Anggaran Operasional KAI Jadi Sorotan Usai Kecelakaan KRL di Bekasi Timur

5 hours ago 4

Anggaran belanja KAI menjadi sorotan usai terjadi kecelakaan yang melibatkan KA Argo Bromo Anggrek dengan KRL Cikarang di Stasiun Bekasi Timur.

 iNews Media Group)

Anggaran Operasional KAI Jadi Sorotan Usai Kecelakaan KRL di Bekasi Timur. (Foto: iNews Media Group)

IDXChannel – Anggaran belanja PT Kereta Api Indonesia (Persero) atau KAI menjadi sorotan usai terjadi kecelakaan yang melibatkan KA Argo Bromo Anggrek dengan commuter line (KRL) lintas Cikarang di Stasiun Bekasi Timur pada Senin (27/4/2026) malam.
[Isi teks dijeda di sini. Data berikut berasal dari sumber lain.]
(* ===== verification/Skiplist.v ===== *)
(** t_zset.c: the skip list of sorted sets, and the doubles that are its
    scores.

    C's [double] is the Standard Library's executable model of binary64
    ([spec_float] at precision 53), with C's comparisons and the laws of their
    order.  The nodes live in a memory of their own, a map from addresses to
    nodes; a read or write through a pointer that leads to no node, or at a
    level the node does not have, has no result ([None]), like a failed
    assertion.  Elements are represented by the bytes of their sds strings. *)
From Stdlib Require Export SpecFloat.
From stdpp Require Import gmap.
From S2P Require Import Prelude Sds.

Definition double : Type := spec_float.
Definition dprec : Z := 53.
Definition demax : Z := 1024.

Definition isnan (d : double) : bool := match d with S754_nan => true | _ => false end.
Definition d_lt (a b : double) : bool := SFltb a b.
Definition d_eq (a b : double) : bool := SFeqb a b.
Definition d_le (a b : double) : bool := SFleb a b.
Definition d_add (a b : double) : double := SFadd dprec demax a b.
(** The conversion of a [long long]. *)
Definition d_of_ll (z : Z) : double := binary_normalize dprec demax z 0 false.

Declare Scope double_scope.
Delimit Scope double_scope with D.
Infix "<?" := d_lt : double_scope.
Infix "=?" := d_eq : double_scope.
Infix "<=?" := d_le : double_scope.

(** ** The order

    A number's place in the order: class, exponent and mantissa. *)
Definition dkey (d : double) : Z * Z * Z :=
  match d with
  | S754_zero _ | S754_nan => (0, 0, 0)
  | S754_infinity s => (if s then -2 else 2, 0, 0)
  | S754_finite s m e => if s then (-1, - e, Z.neg m) else (1, e, Z.pos m)
  end.

Definition klt (a b : Z * Z * Z) : Prop :=
  let '(a1, a2, a3) := a in let '(b1, b2, b3) := b in
  a1 < b1 \/ (a1 = b1 /\ (a2 < b2 \/ (a2 = b2 /\ a3 < b3))).

Lemma klt_irrefl a : ~ klt a a.
Proof. destruct a as [[? ?] ?]. cbn. lia. Qed.
Lemma klt_trans a b c : klt a b -> klt b c -> klt a c.
Proof. destruct a as [[? ?] ?], b as [[? ?] ?], c as [[? ?] ?]. cbn. lia. Qed.
Lemma klt_total a b : klt a b \/ a = b \/ klt b a.
Proof.
  destruct a as [[a1 a2] a3], b as [[b1 b2] b3]. cbn.
  assert (a1 < b1 \/ a1 = b1 \/ b1 < a1) as [? | [-> | ?]] by lia; [by left; left | | by right; right; left].
  assert (a2 < b2 \/ a2 = b2 \/ b2 < a2) as [? | [-> | ?]] by lia; [left; lia | | right; right; lia].
  assert (a3 < b3 \/ a3 = b3 \/ b3 < a3) as [? | [-> | ?]] by lia; [left; lia | right; left; done | right; right; lia].
Qed.

(** Comparison of numbers is comparison of places. *)
Lemma SFcompare_key a b : isnan a = false -> isnan b = false ->
  match SFcompare a b with
  | Some Lt => klt (dkey a) (dkey b)
  | Some Eq => dkey a = dkey b
  | Some Gt => klt (dkey b) (dkey a)
  | None => False
  end.
Proof.
  intros Ha Hb. destruct a as [sa | sa | | sa ma ea], b as [sb | sb | | sb mb eb]; try discriminate; try destruct sa; try destruct sb; cbn [SFcompare];
    try (cbn; lia || done).
  all: change (Pos.compare_cont Eq ma mb) with (ma ?= mb)%positive.
  all: destruct (Z.compare_spec ea eb) as [-> | |]; [| cbn; lia | cbn; lia]; destruct (Pos.compare_spec ma mb) as [-> | |]; cbn; [done | lia | lia].
Qed.

Section order.
Context (a b : double) (Ha : isnan a = false) (Hb : isnan b = false).

Lemma d_lt_key : (a <? b)%D = true <-> klt (dkey a) (dkey b).
Proof.
  unfold d_lt, SFltb. pose proof (SFcompare_key a b Ha Hb) as H. destruct (SFcompare a b) as [[] |]; [| done | | done].
  - rewrite H. split; [done |]. intros Hk. by apply klt_irrefl in Hk.
  - split; [done |]. intros Hk. destruct (klt_irrefl (dkey a)). by eapply klt_trans.
Qed.

Lemma d_eq_key : (a =? b)%D = true <-> dkey a = dkey b.
Proof.
  unfold d_eq, SFeqb. pose proof (SFcompare_key a b Ha Hb) as H. destruct (SFcompare a b) as [[] |]; [done | | | done];
    (split; [done |]; intros E; rewrite E in H; by apply klt_irrefl in H).
Qed.

Lemma d_le_key : (a <=? b)%D = true <-> ~ klt (dkey b) (dkey a).
Proof.
  unfold d_le, SFleb. pose proof (SFcompare_key a b Ha Hb) as H. destruct (SFcompare a b) as [[] |]; [| | | done].
  - split; [intros _; rewrite H; apply klt_irrefl | done].
  - split; [| done]. intros _ Hk. destruct (klt_irrefl (dkey a)). by eapply klt_trans.
  - split; [done |]. intros Hk. by destruct Hk.
Qed.
End order.

Definition addr : Type := positive.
Pakar kebijakan publik Universitas Pembangunan Nasional Veteran Jakarta, Achmad Nur Hidayat, mempertanyakan akuntabilitas anggaran KAI dalam memastikan kesiapan armada dan menunjang teknis operasional yang menjamin keselamatan penumpang.
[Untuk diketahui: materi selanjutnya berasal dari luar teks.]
(** A prefix is determined by its last node. *)
Lemma cur_lookup z ns pre post : ns = pre ++ post -> (header z :: map g_addr ns) !! length pre = Some (cur z pre).
Proof.
  intros ->. destruct pre as [| g pre _] using rev_ind; [done |]. rewrite cur_snoc, length_app, Nat.add_comm. cbn.
  rewrite !map_app, <- app_assoc, <- (length_map g_addr pre). by apply list_lookup_middle.
Qed.
Lemma cur_inj z ns pre post pre' post' : NoDup (header z :: map g_addr ns) ->
  ns = pre ++ post -> ns = pre' ++ post' -> cur z pre = cur z pre' -> pre = pre'.
Proof.
  intros Hn E E' Hc. pose proof (cur_lookup z _ _ _ E) as H1. pose proof (cur_lookup z _ _ _ E') as H2. rewrite Hc in H1.
  pose proof (NoDup_lookup _ _ _ _ Hn H1 H2) as Hl. rewrite E in E'. by apply app_inj_1 in E' as [? _].
Qed.

(** [D] ends with the last node of [A] that is on level [i]. *)
Definition last_at (z : zskiplist) (A : list gnode) (i : nat) (D : list gnode) : Prop :=
  exists E, A = D ++ E /\ tall z i D /\ Forall (short i) E.

Lemma last_at_keep z A i D : last_at z A i D -> D = keep i A.
Proof.
  intros (E & -> & Ht & HE). destruct D as [| g D _] using rev_ind; [by rewrite keep_short |].
  rewrite <- app_assoc. cbn [app]. apply tall_snoc in Ht. by rewrite keep_tall.
Qed.

Section rep.
Context (z : zskiplist) (ns : list gnode) (ex : list addr) (R : rep z ns ex).

Lemma rep_addrs : NoDup (header z :: map g_addr ns).
Proof. pose proof (rep_nodup _ _ _ R) as H. change (NoDup ((header z :: map g_addr ns) ++ ex)) in H. by apply NoDup_app in H as (? & _). Qed.

Lemma node_at pre g post : ns = pre ++ g :: post -> exists n, nodes z !! g_addr g = Some n /\
  ele n = Some (g_ele g) /\ score n = g_score g /\ backward n = g_addr <$> last pre /\ length (levels n) = g_height g.
Proof.
  intros E. pose proof (rep_node _ _ _ R _ _ _ E) as H. unfold shape in H. destruct (nodes z !! g_addr g) as [n |]; [| done].
  cbn in H. injection H as E1 E2 E3 E4. exists n. by repeat split.
Qed.

Lemma fuel_enough : (length ns < size (nodes z))%nat.
Proof.
  pose proof (rep_addrs) as Hn. pose proof (size_list_to_set (C := gset addr) _ Hn) as Hs. cbn [length] in Hs. rewrite length_map in Hs.
  rewrite <- size_dom. apply Nat.lt_le_trans with (S (length ns)); [lia |]. rewrite <- Hs. apply subseteq_size. intros a Ha. apply elem_of_dom, (rep_dom _ _ _ R).
  apply elem_of_list_to_set, elem_of_cons in Ha as [-> | Ha]; [left |]. right. apply elem_of_app. by left.
Qed.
"Keselamatan tidak boleh menjadi biaya tambahan. Ia harus menjadi inti dari seluruh keputusan bisnis. Publik perlu tahu apakah investasi untuk sistem proteksi otomatis, modernisasi sinyal, pelatihan darurat, inspeksi jalur, dan pengamanan perlintasan sebidang sudah memadai," katanya saat dihubungi iNews Media Group, Selasa (28/4/2026).

Achmad menekankan soal kecelakaan besar jarang disebabkan satu faktor tunggal sehingga setiap penunjang operasional termasuk sistem keselamatan mesti disoroti. Parameter soal komunikasi yang terlambat, sinyal tidak cukup protektif, prosedur darurat tidak berjalan, atau sistem kendali tidak memberi pagar pengaman berlapis menjadi rangkaian yang mesti publik minta pertanggungjawaban dari pihak KAI.

"Publik tidak boleh disuguhi jawaban sempit bahwa insiden hanya akibat gangguan di perlintasan atau kesalahan satu petugas," kata Achmad.